* _Dataset entries_:
(* ===== verification/RateLimiter.v ===== *)
(** * Sliding-window rate limiter

    [src/rate-limiter/RateLimiter_SlidingWindow.cpp]: the times of the accepted requests
    are kept in one queue for all clients and one queue per client; a request is
    accepted when both, cleaned of entries older than the window, are below their
    limits.  Each call is one critical section; the clock is an argument, in
    nanoseconds, and does not go back ([steady_clock]). *)
From S2P Require Import Prelude.
Local Open Scope string_scope.
Local Open Scope list_scope.
Local Open Scope Z_scope.

Record RateLimiter := {
  globalLimit : Z;
  clientLimit : Z;
  globalQueue : list Z;
  clientQueues : gmap string (list Z)
}.

Definition RateLimiter_make (globalLimitPerSec clientLimitPerSec : Z) : RateLimiter :=
  {| globalLimit := globalLimitPerSec; clientLimit := clientLimitPerSec; globalQueue := []; clientQueues := ∅ |}.

(** Milliseconds. *)
Definition window : Z := 1000.

(** [duration_cast<milliseconds>] truncates. *)
Fixpoint cleanup (dq : list Z) (now : Z) : list Z :=
  match dq with
  | [] => []
  | front :: rest => if window <=? Z.quot (now - front) 1000000 then cleanup rest now else dq
  end.

Definition client_queue (r : RateLimiter) (clientId : string) : list Z := default [] (clientQueues r !! clientId).

Definition set_queues (r : RateLimiter) (clientId : string) (gq cq : list Z) : RateLimiter :=
  {| globalLimit := globalLimit r; clientLimit := clientLimit r; globalQueue := gq;
     clientQueues := <[clientId := cq]> (clientQueues r) |}.

Definition allowRequest (r : RateLimiter) (clientId : string) (now : Z) : RateLimiter * bool :=
  let gq := cleanup (globalQueue r) now in
  let cq := cleanup (client_queue r clientId) now in
  if to_size_t (globalLimit r) <=? length gq then (set_queues r clientId gq cq, false)
  else if to_size_t (clientLimit r) <=? length cq then (set_queues r clientId gq cq, false)
  else (set_queues r clientId (gq ++ [now]) (cq ++ [now]), true).

(** ** Histories: the accepted requests *)

Definition serve (s : RateLimiter * list (string * Z)) (req : string * Z) : RateLimiter * list (string * Z) :=
  let '(r, acc) := s in
  let '(r, ok) := allowRequest r req.1 req.2 in
  (r, if ok then acc ++ [req] else acc).

Definition serve_all (r : RateLimiter) (reqs : list (string * Z)) : RateLimiter * list (string * Z) :=
  foldl serve (r, []) reqs.

(** One second, in nanoseconds. *)
Definition W : Z := 1000000000.

Definition recent (now : Z) (ts : list Z) : list Z := filter (λ t, now - W < t) ts.

Definition times (acc : list (string * Z)) : list Z := acc.*2.
Definition client_times (c : string) (acc : list (string * Z)) : list Z := (filter (λ a, a.1 = c) acc).*2.

(** At most [limit] times in every interval of one second. *)
Definition within_limit (limit : Z) (ts : list Z) : Prop :=
  ∀ t0, length (filter (λ t, t0 ≤ t < t0 + W) ts) ≤ limit.

(** A queue holds the recent times, as of some earlier call. *)
Definition queue_of (last : Z) (ts q : list Z) : Prop := ∃ cut, cut ≤ last ∧ q = recent cut ts.

Lemma expired_iff now t : t ≤ now → (window <=? Z.quot (now - t) 1000000) = true ↔ t ≤ now - W.
Proof.
  intros Ht. rewrite Z.quot_div_nonneg by lia. rewrite Z.leb_le. unfold window, W. split; intros H.
  - pose proof (Z.mul_div_le (now - t) 1000000). lia.
  - apply Z.div_le_lower_bound; lia.
Qed.

Lemma cleanup_recent now ts :
  StronglySorted Z.le ts → Forall (λ t, t ≤ now) ts → cleanup ts now = recent now ts.
Proof.
  induction 1 as [|t ts Hs IH Hall]; intros Hle; [done|]. apply Forall_cons in Hle as [Ht Hle]. simpl. unfold recent.
  rewrite filter_cons. cbn beta. pose proof (expired_iff now t Ht) as He. destruct (window <=? _).
  - assert (t ≤ now - W) as Ho by (by apply He). rewrite decide_False by lia. by apply IH.
  - assert (now - W < t) as Hlt by (destruct (decide (t ≤ now - W)) as [Hx|]; [by apply He in Hx|lia]).
    rewrite decide_True by done. f_equal. symmetry. apply filter_all. eapply Forall_impl; [exact Hall|]. simpl. lia.
Qed.

Lemma sorted_filter (P : Z → Prop) `{∀ x, Decision (P x)} (ts : list Z) :
  StronglySorted Z.le ts → StronglySorted Z.le (filter P ts).
Proof.
  induction 1 as [|t ts Hs IH Hall]; [constructor|]. rewrite filter_cons. destruct (decide (P t)); [|done].
  constructor; [done|]. rewrite Forall_forall in *. intros x [_ Hx]%list_elem_of_filter. auto.
Qed.

Lemma sorted_snoc (ts : list Z) now :
  StronglySorted Z.le ts → Forall (λ t, t ≤ now) ts → StronglySorted Z.le (ts ++ [now]).
Proof.
  intros Hs Hle. apply StronglySorted_app_2; [|done|by repeat constructor].
  intros x1 x2 Hx1 ->%list_elem_of_singleton. rewrite Forall_forall in Hle. auto.
Qed.

Lemma recent_recent cut now ts : cut ≤ now → recent now (recent cut ts) = recent now ts.
Proof. intros Hcut. unfold recent. rewrite list_filter_filter. apply list_filter_iff. intros t. lia. Qed.

(** A call cleans a queue to what is recent now. *)
Lemma cleanup_queue last now ts q :
  StronglySorted Z.le ts → Forall (λ t, t ≤ last) ts → last ≤ now → queue_of last ts q →
  cleanup q now = recent now ts.
Proof.
  intros Hs Hle Hnow (cut & Hcut & ->). rewrite cleanup_recent; [apply recent_recent; lia|by apply sorted_filter|].
  apply Forall_forall. intros t [_ Ht]%list_elem_of_filter. rewrite Forall_forall in Hle. specialize (Hle t Ht). lia.
Qed.

Lemma recent_snoc now ts : recent now (ts ++ [now]) = recent now ts ++ [now].
Proof. unfold recent. rewrite filter_app, filter_cons, decide_True by (unfold W; lia). done. Qed.

Lemma filter_length_mono {A} (P Q : A → Prop) `{∀ x, Decision (P x)} `{∀ x, Decision (Q x)} (l : list A) :
  (∀ x, x ∈ l → P x → Q x) → (length (filter P l) ≤ length (filter Q l))%nat.
Proof.
  induction l as [|x l IH]; intros Hpq; [done|]. rewrite !filter_cons.
  assert (length (filter P l) ≤ length (filter Q l))%nat by (apply IH; intros; apply Hpq; [by right|done]).
  destruct (decide (P x)) as [Hp|], (decide (Q x)) as [|Hq]; simpl; try lia. exfalso. apply Hq, Hpq; [by left|done].
Qed.

(** Accepting a request below the limit keeps the limit in every interval. *)
Lemma within_limit_snoc limit now ts :
  within_limit limit ts → Forall (λ t, t ≤ now) ts → length (recent now ts) < limit → within_limit limit (ts ++ [now]).
Proof.
  intros Hw Hle Hlt t0. rewrite filter_app, filter_cons. destruct (decide (t0 ≤ now < t0 + W)) as [Hin|Hout].
  - assert (length (filter (λ t, (t0 ≤ t < t0 + W)%Z) ts) ≤ length (recent now ts))%nat as Hmono.
    { apply filter_length_mono. intros t _. lia. }
    rewrite length_app. simpl. lia.
  - simpl. rewrite app_nil_r. apply Hw.
Qed.

(** ** Invariant *)

Record limiter_inv (gl cl last : Z) (r : RateLimiter) (acc : list (string * Z)) : Prop := {
  lim_global : globalLimit r = gl ∧ clientLimit r = cl;
  lim_sorted : StronglySorted Z.le (times acc);
  lim_last : Forall (λ t, t ≤ last) (times acc);
  lim_queue : queue_of last (times acc) (globalQueue r);
  lim_client : ∀ c, queue_of last (client_times c acc) (client_queue r c);
  lim_bound : within_limit gl (times acc);
  lim_cbound : ∀ c, within_limit cl (client_times c acc)
}.

Lemma client_times_props c acc (now : Z) :
  StronglySorted Z.le (times acc) → Forall (λ t, t ≤ now) (times acc) →
  StronglySorted Z.le (client_times c acc) ∧ Forall (λ t, t ≤ now) (client_times c acc).
Proof.
  unfold times, client_times. induction acc as [|[d t] acc IH]; intros Hs Hle; [by split; constructor|].
  simpl in Hs, Hle. apply StronglySorted_cons in Hs as [Hall Hs]. apply Forall_cons in Hle as [Ht Hle].
  destruct (IH Hs Hle) as [IH1 IH2]. rewrite filter_cons. destruct (decide _); [|done]. simpl. split; constructor; try done.
  apply Forall_forall. intros x ([d' t'] & -> & [_ Hin]%list_elem_of_filter)%list_elem_of_fmap. simpl.
  rewrite Forall_forall in Hall. apply Hall. apply list_elem_of_fmap. by exists (d', t').
Qed.

Lemma client_times_snoc c acc d t :
  client_times c (acc ++ [(d, t)]) = client_times c acc ++ (if decide (d = c) then [t] else []).
Proof. unfold client_times. rewrite filter_app, filter_cons, fmap_app. simpl. by destruct (decide (d = c)). Qed.

Lemma times_snoc acc d t : times (acc ++ [(d, t)]) = times acc ++ [t].
Proof. unfold times. by rewrite fmap_app. Qed.

(** The decision, from the accepted requests of the last second. *)
Lemma allow_iff gl cl last r acc c now :
  0 ≤ gl ≤ INT_MAX → 0 ≤ cl ≤ INT_MAX → limiter_inv gl cl last r acc → last ≤ now →
  let gq := recent now (times acc) in
  let cq := recent now (client_times c acc) in
  allowRequest r c now =
    if decide (length gq < gl ∧ length cq < cl) then (set_queues r c (gq ++ [now]) (cq ++ [now]), true)
    else (set_queues r c gq cq, false).
Proof.
  intros Hgl Hcl [[Eg Ec] Hs Hle Hq Hcq _ _] Hnow. destruct (client_times_props c acc last Hs Hle) as [Hsc Hlec].
  unfold allowRequest. rewrite (cleanup_queue last now (times acc)), (cleanup_queue last now (client_times c acc)) by done.
  rewrite Eg, Ec, !to_size_t_id by lia.
  destruct (Z.leb_spec gl (length (recent now (times acc)))); [by rewrite decide_False by lia|].
  destruct (Z.leb_spec cl (length (recent now (client_times c acc)))); [by rewrite decide_False by lia|].
  by rewrite decide_True by lia.
Qed.

Lemma queue_of_mono last now ts q : last ≤ now → queue_of last ts q → queue_of now ts q.
Proof. intros Hle (cut & ? & ->). exists cut. split; [lia|done]. Qed.

Lemma client_queue_set r c gq cq d : client_queue (set_queues r c gq cq) d = if decide (d = c) then cq else client_queue r d.
Proof. unfold client_queue. simpl. destruct (decide (d = c)) as [->|]; by rewrite ?lookup_insert_eq, ?lookup_insert_ne. Qed.

Lemma serve_inv gl cl last r acc c now :
  0 ≤ gl ≤ INT_MAX → 0 ≤ cl ≤ INT_MAX → limiter_inv gl cl last r acc → last ≤ now →
  limiter_inv gl cl now (serve (r, acc) (c, now)).1 (serve (r, acc) (c, now)).2.
Proof.
  intros Hgl Hcl Hinv Hnow. unfold serve. simpl. rewrite (allow_iff gl cl last r acc) by done.
  destruct (id Hinv) as [Hlim Hs Hle Hq Hcq Hb Hcb].
  assert (Forall (λ t, t ≤ now) (times acc)) as Hle' by (eapply Forall_impl; [exact Hle|]; simpl; lia).
  destruct (decide _) as [[Hg Hc]|_]; simpl.
  - split; rewrite ?times_snoc; simpl; try done.
    + by apply sorted_snoc.
    + apply Forall_app. split; [done|]. by constructor.
    + exists now. split; [done|]. by rewrite recent_snoc.
    + intros d. rewrite client_times_snoc, client_queue_set. destruct (decide (d = c)) as [->|Hne].
      * rewrite decide_True by done. exists now. by rewrite recent_snoc.
      * rewrite decide_False, app_nil_r by done. by apply (queue_of_mono last).
    + by apply within_limit_snoc.
    + intros d. rewrite client_times_snoc. destruct (decide (c = d)) as [<-|Hne]; [|by rewrite app_nil_r].
      apply within_limit_snoc; [done| |done]. by apply client_times_props.
  - split; simpl; try done.
    + by exists now.
    + intros d. rewrite client_queue_set. destruct (decide (d = c)) as [->|]; [by exists now|]. by apply (queue_of_mono last).
Qed.

Definition by_time (a b : string * Z) : Prop := a.2 ≤ b.2.

Lemma serve_all_inv gl cl reqs :
  0 ≤ gl ≤ INT_MAX → 0 ≤ cl ≤ INT_MAX → StronglySorted by_time reqs → ∀ now, Forall (λ q, q.2 ≤ now) reqs →
  limiter_inv gl cl now (serve_all (RateLimiter_make gl cl) reqs).1 (serve_all (RateLimiter_make gl cl) reqs).2.
Proof.
  intros Hgl Hcl. induction reqs as [|[c t] reqs IH] using rev_ind; intros Hs now Hle.
  - assert (∀ lim, 0 ≤ lim → within_limit lim []) as Hw by (intros lim ? t0; simpl; lia).
    split; [done|apply SSorted_nil|apply Forall_nil_2|by exists now|intros c; by exists now|apply Hw; lia|].
    intros c. apply Hw. lia.
  - apply StronglySorted_app in Hs as (Hlast & Hs & _). apply Forall_app in Hle as [_ [Ht _]%Forall_cons]. simpl in Ht.
    unfold serve_all in *. rewrite foldl_snoc. destruct (foldl serve _ reqs) as [r acc].
    assert (limiter_inv gl cl t r acc) as Hinv.
    { apply (IH Hs t). apply Forall_forall. intros q Hq. apply (Hlast q (c, t)); [done|by left]. }
    pose proof (serve_inv gl cl t r acc c t Hgl Hcl Hinv (Z.le_refl t)) as [? ? Hl Hq Hcq ? ?].
    split; [done|done| | | |done|done].
    + eapply Forall_impl; [exact Hl|]. simpl. lia.
    + by apply (queue_of_mono t).
    + intros d. by apply (queue_of_mono t).
Qed.


(** Notifying threads changes no count. *)
Lemma notify_core wp s l :
  rw_core wp s → (∀ p, (∀ b, p (WaitWrite b) = p (WaitWrite true)) → (∀ b, p (WaitRead b) = p (WaitRead true)) →
    cnt p l = cnt p (threads s)) → rw_core wp (with_threads s l).
Proof. intros [Hr Hw He Hq] Hc. split; simpl; rewrite ?Hc by (by intros []); done. Qed.

Lemma notify_all_inv wp s :
  rw_core wp s → rw_inv wp (with_threads s (wake_readers (wake_writers (threads s)))).
Proof.
  intros Hcore. split.
  - apply notify_core; [done|]. intros p Hp Hp'. unfold wake_readers, wake_writers.
    rewrite !cnt_fmap; [done|by intros []..].
  - intros [Hne _]%wake_readers_elem. done.
  - intros [_ Hin]%wake_readers_elem. specialize (Hin eq_refl). apply wake_writers_elem in Hin as [Hne _]. done.
Qed.

Lemma wake_one_core wp s c : rw_core wp s → rw_core wp (with_threads s (wake_one c (threads s))).
Proof. intros Hcore. apply notify_core; [done|]. intros p Hp _. by apply cnt_wake_one. Qed.

(** [acquire_write_lock] from its [wait] on: a new call counts as waiting first. *)
Lemma enter_write_inv wp s t st :
  rw_inv wp s → threads s !! t = Some st → st = Idle ∨ st = WaitWrite true →
  let w := (if wp then waitingWriters s - Z.b2z (waits_to_write st) + 1 else 0)%Z in
  rw_inv wp (if can_write s then at_thread (set_writer (set_waiting s (if wp then w - 1 else 0)%Z) true) t Writing
             else at_thread (set_waiting s w) t (WaitWrite false)).
Proof.
  intros [Hcore Hsr Hsw] Ht Hst w. destruct (id Hcore) as [Hr Hw He Hq].
  assert (is_reading st = false ∧ is_writing st = false) as (E1 & E2) by (by destruct Hst as [-> | ->]).
  destruct (can_write s) eqn:Hcan.
  - apply can_write_true in Hcan as [Hr0 Hno]. split.
    + eapply core_move; [done|done|done|..]; rewrite ?E1, ?E2; simpl; [lia|rewrite Hno; simpl; lia|done|].
      destruct wp; [|done]. unfold w. lia.
    + intros _. by destruct wp.
    + intros _. left. apply can_write_false. by right.
  - split.
    + eapply core_move; [done|done|done|..]; rewrite ?E1, ?E2; simpl; [lia|lia|done|]. destruct wp; [|done]. unfold w. lia.
    + intros [?|Hin]%at_thread_elem; [done|]. specialize (Hsr Hin). destruct wp; [|exact Hsr].
      simpl. unfold WriterPreference.can_read. simpl. apply andb_false_iff. right. apply Z.eqb_neq. unfold w.
      pose proof (cnt_nonneg waits_to_write (threads s)).
      assert (Z.b2z (waits_to_write st) ≤ waitingWriters s)%Z; [|lia]. rewrite Hq.
      destruct (waits_to_write st) eqn:E; simpl; [|lia]. enough (0 < cnt waits_to_write (threads s))%Z by lia.
      apply cnt_pos. eauto.
    + intros _. left. exact Hcan.
Qed.

(** A reader leaves. *)
Lemma leave_read_core wp s t :
  rw_inv wp s → threads s !! t = Some Reading →
  rw_core wp (at_thread (set_readers s (activeReaders s - 1)) t Idle) ∧ anyActiveWriter s = false.
Proof.
  intros [Hcore _ _] Ht. destruct (id Hcore) as [Hr Hw He Hq].
  assert (0 < cnt is_reading (threads s))%Z by (apply cnt_pos; eauto).
  assert (anyActiveWriter s = false) as Hno by (destruct (anyActiveWriter s); [specialize (He eq_refl); lia|done]).
  split; [|done]. eapply core_move; [done|done|done|..]; simpl; [lia|lia|congruence|destruct wp; lia].
Qed.

(** A writer leaves. *)
Lemma leave_write_core wp s t :
  rw_inv wp s → threads s !! t = Some Writing → rw_core wp (at_thread (set_writer s false) t Idle).
Proof.
  intros [Hcore _ _] Ht. destruct (id Hcore) as [Hr Hw He Hq].
  assert (0 < cnt is_writing (threads s))%Z by (apply cnt_pos; eauto).
  eapply core_move; [done|done|done|..]; simpl; [lia| |done|destruct wp; lia].
  rewrite Hw in H. destruct (anyActiveWriter s); simpl in *; lia.
Qed.

Lemma set_waiting_id s n : waitingWriters s = n → set_waiting s n = s.
Proof. intros <-. by destruct s. Qed.

Lemma reader_step_inv s o s' : rw_inv false s → ReaderPreference.step s o = Some s' → rw_inv false s'.
Proof.
  intros Hinv Hs. pose proof (rw_waiting _ _ (rw_counts _ _ Hinv)) as Hq. simpl in Hq.
  destruct o as [t|t c|t|t c|t|t]; simpl in Hs; destruct (threads s !! t) as [st|] eqn:Ht; try done; simpl in Hs.
  - destruct (decide (st = Idle)) as [->|]; [|done]. injection Hs as <-. apply (enter_read_inv false s t Idle); auto.
  - destruct (decide (st = Reading)) as [->|]; [|done]. injection Hs as <-. unfold ReaderPreference.release_read_lock.
    destruct (leave_read_core false s t Hinv Ht) as [Hcore Hno].
    destruct (Z.eqb_spec (activeReaders (at_thread (set_readers s (activeReaders s - 1)) t Idle)) 0) as [E|E].
    + by apply notify_all_inv.
    + split; [done| |intros _; left; apply can_write_false; by left].
      intros [?|Hin]%at_thread_elem; [done|]. exact (rw_asleep_reader _ _ Hinv Hin).
  - destruct (decide (st = Idle)) as [->|]; [|done]. injection Hs as <-.
    pose proof (enter_write_inv false s t Idle Hinv Ht (or_introl eq_refl)) as H. simpl in H. by rewrite (set_waiting_id s 0 Hq) in H.
  - destruct (decide (st = Writing)) as [->|]; [|done]. injection Hs as <-. by apply notify_all_inv, leave_write_core.
  - destruct st as [|[]|[]| |]; try done; injection Hs as <-.
    + apply (enter_read_inv false s t (WaitRead true)); auto.
    + pose proof (enter_write_inv false s t _ Hinv Ht (or_intror eq_refl)) as H. simpl in H. by rewrite (set_waiting_id s 0 Hq) in H.
  - destruct st as [|[]|[]| |]; try done; injection Hs as <-; eapply spurious_inv; eauto.
Qed.

Lemma writer_step_inv s o s' : rw_inv true s → WriterPreference.step s o = Some s' → rw_inv true s'.
Proof.
  intros Hinv Hs. pose proof (rw_waiting _ _ (rw_counts _ _ Hinv)) as Hq. simpl in Hq.
  destruct o as [t|t c|t|t c|t|t]; simpl in Hs; destruct (threads s !! t) as [st|] eqn:Ht; try done; simpl in Hs.
  - destruct (decide (st = Idle)) as [->|]; [|done]. injection Hs as <-. apply (enter_read_inv true s t Idle); auto.
  - destruct (decide (st = Reading)) as [->|]; [|done]. injection Hs as <-. unfold WriterPreference.release_read_lock.
    destruct (leave_read_core true s t Hinv Ht) as [Hcore Hno].
    assert (∀ l : list Status, (∀ st, st ∈ l → st = WaitWrite true ∨ st ∈ threads (at_thread (set_readers s (activeReaders s - 1)) t Idle)) →
      WaitRead false ∈ l → rw_can_read true s = false) as Hsr.
    { intros l Hl [?|[?|Hin]%at_thread_elem]%Hl; [done|done|]. exact (rw_asleep_reader _ _ Hinv Hin). }
    destruct (Z.eqb_spec (activeReaders (at_thread (set_readers s (activeReaders s - 1)) t Idle)) 0) as [E|E].
    + split; [by apply wake_one_core|exact (Hsr _ (wake_one_elem c _))|].
      intros Hin. right. split; [done|]. apply wake_one_elem in Hin as [?|Hin]; [done|]. apply wake_one_keeps. by right.
    + split; [done|apply Hsr; by right|]. intros _. left. apply can_write_false. by left.
  - destruct (decide (st = Idle)) as [->|]; [|done]. injection Hs as <-.
    pose proof (enter_write_inv true s t Idle Hinv Ht (or_introl eq_refl)) as H. simpl in H. rewrite Z.sub_0_r in H. exact H.
  - destruct (decide (st = Writing)) as [->|]; [|done]. injection Hs as <-. unfold WriterPreference.release_write_lock.
    pose proof (leave_write_core true s t Hinv Ht) as Hcore. pose proof (rw_waiting _ _ Hcore) as Hq'. simpl in Hq'.
    destruct (Z.ltb_spec 0 (waitingWriters (at_thread (set_writer s false) t Idle))) as [Hpos|Hzero]; simpl in *.
    + split; [by apply wake_one_core| |].
      * intros _. simpl. unfold WriterPreference.can_read. simpl. apply Z.eqb_neq. lia.
      * intros Hin. right. split; [done|]. simpl in Hin. apply wake_one_elem in Hin as [?|Hin]; [done|].
        apply wake_one_keeps. by right.
    + split.
      * apply notify_core; [done|]. intros p _ Hp. unfold wake_readers. apply cnt_fmap. by intros [].
      * intros [Hne _]%wake_readers_elem. done.
      * intros [_ Hin]%wake_readers_elem. specialize (Hin eq_refl). apply list_elem_of_lookup in Hin as [i Hi].
        assert (0 < cnt waits_to_write (<[t:=Idle]> (threads s)))%Z by (apply cnt_pos; eauto). lia.
  - destruct st as [|[]|[]| |]; try done; injection Hs as <-.
    + apply (enter_read_inv true s t (WaitRead true)); auto.
    + pose proof (enter_write_inv true s t _ Hinv Ht (or_intror eq_refl)) as H. simpl in H.
      replace (waitingWriters s - 1 + 1)%Z with (waitingWriters s) in H by lia. rewrite (set_waiting_id s _ eq_refl) in H. exact H.
  - destruct st as [|[]|[]| |]; try done; injection Hs as <-; eapply spurious_inv; eauto.
Qed.
(** The accesses a thread still has to make if nobody interferes. *)
Definition to_go (s : LockFreeStack) (p : Pc) : nat :=
  match p with
  | Idle => 0
  | Push_load _ => 3
  | Push_cas n => if decide (head s = heap s !! n ≫= next) then 2 else 3
  | Push_ret => 1
  | Pop_load => 5
  | Pop_next n => if decide (head s = Some n) then 4 else 6
  | Pop_cas n _ => if decide (head s = Some n) then 3 else 5
  | Pop_val _ => 2
  | Pop_ret _ => 1
  end.

(** An operation that has not taken effect may still disturb the [P] threads. *)
Definition pending (p : Pc) : bool :=
  match p with Idle | Push_ret | Pop_val _ | Pop_ret _ => false | _ => true end.

Definition weight (P : nat) (s : LockFreeStack) (t : nat) : nat :=
  to_go s (pc s t) + if pending (pc s t) then 2 * P else 0.

Definition potential (P : nat) (s : LockFreeStack) : nat := sum_list_with (weight P s) (seq 0 P).

Lemma sum_le (f g : nat → nat) l c : (∀ u, u ∈ l → g u ≤ f u + c) → sum_list_with g l ≤ sum_list_with f l + c * length l.
Proof.
  induction l as [|u l IH]; simpl; intros Hf; [lia|].
  pose proof (Hf u ltac:(by left)). specialize (IH ltac:(intros; apply Hf; by right)). lia.
Qed.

* _Assignment_: Produce only the lines from the line containing "lim_sorted : StronglySorted" through the line containing "Lemma times_snoc acc", inclusive of both, exactly as they stand in the entries above.

* _Answer to this problem_:
  lim_sorted : StronglySorted Z.le (times acc);
  lim_last : Forall (λ t, t ≤ last) (times acc);
  lim_queue : queue_of last (times acc) (globalQueue r);
  lim_client : ∀ c, queue_of last (client_times c acc) (client_queue r c);
  lim_bound : within_limit gl (times acc);
  lim_cbound : ∀ c, within_limit cl (client_times c acc)
}.

Lemma client_times_props c acc (now : Z) :
  StronglySorted Z.le (times acc) → Forall (λ t, t ≤ now) (times acc) →
  StronglySorted Z.le (client_times c acc) ∧ Forall (λ t, t ≤ now) (client_times c acc).
Proof.
  unfold times, client_times. induction acc as [|[d t] acc IH]; intros Hs Hle; [by split; constructor|].
  simpl in Hs, Hle. apply StronglySorted_cons in Hs as [Hall Hs]. apply Forall_cons in Hle as [Ht Hle].
  destruct (IH Hs Hle) as [IH1 IH2]. rewrite filter_cons. destruct (decide _); [|done]. simpl. split; constructor; try done.
  apply Forall_forall. intros x ([d' t'] & -> & [_ Hin]%list_elem_of_filter)%list_elem_of_fmap. simpl.
  rewrite Forall_forall in Hall. apply Hall. apply list_elem_of_fmap. by exists (d', t').
Qed.

Lemma client_times_snoc c acc d t :
  client_times c (acc ++ [(d, t)]) = client_times c acc ++ (if decide (d = c) then [t] else []).
Proof. unfold client_times. rewrite filter_app, filter_cons, fmap_app. simpl. by destruct (decide (d = c)). Qed.

Lemma times_snoc acc d t : times (acc ++ [(d, t)]) = times acc ++ [t].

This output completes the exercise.